YOUR ASSIGNMENT → Restate word for word the lines of the entries below, starting with the line that holds "as [G1 G2]." and ending with the line that holds "rewrite Hscan2, bind_lift_ok.", and no others.

Saved data entries:
================
(** X20. After a call that used today's row, with self-consumption
    [S] and the ratio [r] it published for today, and any number of
    calls that found no row of today, a call whose scan finds neither a
    row of today nor one of yesterday publishes exactly [S] as
    [SelfCons/selfconsyesterday] and [r] as
    [SelfCons/selfconsratioyesterday]: yesterday's figures fall back to
    the last figures of a today. *)
Theorem yesterday_falls_back_to_last_today :
  forall (s : DataProcessor.t) (today yesterday : string) (data : json)
         (n i : Z) (yi : option Z) (d : json) (S : Z) (tl : list json)
         (r : value) (calls : list (string * string * json))
         (today2 yesterday2 : string) (data2 : json) (n2 : Z),
    len data = Ok n ->
    DataProcessor.scan_selfcons today yesterday data
      (DataProcessor.range (Z.min DAYS_TO_CHECK_HISTORY n)) None None
      = Ok (Some i, yi) ->
    index data i = Ok (JList (d :: JInt S :: tl)) ->
    DataProcessor.day_ratio (or_zero (JInt S)) (DataProcessor.last_yield_day s)
      = Ok r ->
    Forall (fun '(today, yesterday, data) =>
              Spec.today_row_used today yesterday data = false) calls ->
    len data2 = Ok n2 ->
    DataProcessor.scan_selfcons today2 yesterday2 data2
      (DataProcessor.range (Z.min DAYS_TO_CHECK_HISTORY n2)) None None
      = Ok (None, None) ->
    let s1 :=
      Spec.after_calls calls
        (snd (DataProcessor.process_self_consumption today yesterday data s)) in
    DataProcessor.process_self_consumption today2 yesterday2 data2 s1 =
      (Ok tt,
       DataProcessor.set_mqtt_publisher
         (DataProcessor.mqtt_publisher s1 ++
          [ ("SelfCons/selfconsyesterday", VInt S);
            ("SelfCons/selfconsratioyesterday", r) ]) s1).
Proof.
  intros s today yesterday data n i yi d S tl r calls today2 yesterday2 data2 n2
         Hn Hscan Hrow Hratio Hcalls Hn2 Hscan2 s1.
  destruct (@today_row_sets_fallback s today yesterday data n i yi d S tl r
              Hn Hscan Hrow Hratio) as [F1 F2].
  destruct (after_calls_keep_fallback Hcalls
              (snd (DataProcessor.process_self_consumption today yesterday data s)))
    as [G1 G2].
  fold s1 in G1, G2. rewrite F1 in G1. rewrite F2 in G2.
  unfold DataProcessor.process_self_consumption.
  rewrite Hn2, bind_lift_ok. cbv beta.
  rewrite Hscan2, bind_lift_ok. cbv beta iota.
  unfold DataProcessor.try_log, DataProcessor.try_except, DataProcessor.bind,
    DataProcessor.lift, DataProcessor.gets, DataProcessor.publish,
    DataProcessor.modify, DataProcessor.when, DataProcessor.ret.
  cbn [DataProcessor.row_usable]. cbv iota.
  rewrite G1, (proj1 (or_zero_int S)).
  unfold DataProcessor.set_mqtt_publisher. simpl.
  rewrite G2. rewrite <- app_assoc. reflexivity.
Qed.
================
RESPONSE →
    as [G1 G2].
  fold s1 in G1, G2. rewrite F1 in G1. rewrite F2 in G2.
  unfold DataProcessor.process_self_consumption.
  rewrite Hn2, bind_lift_ok. cbv beta.
  rewrite Hscan2, bind_lift_ok. cbv beta iota.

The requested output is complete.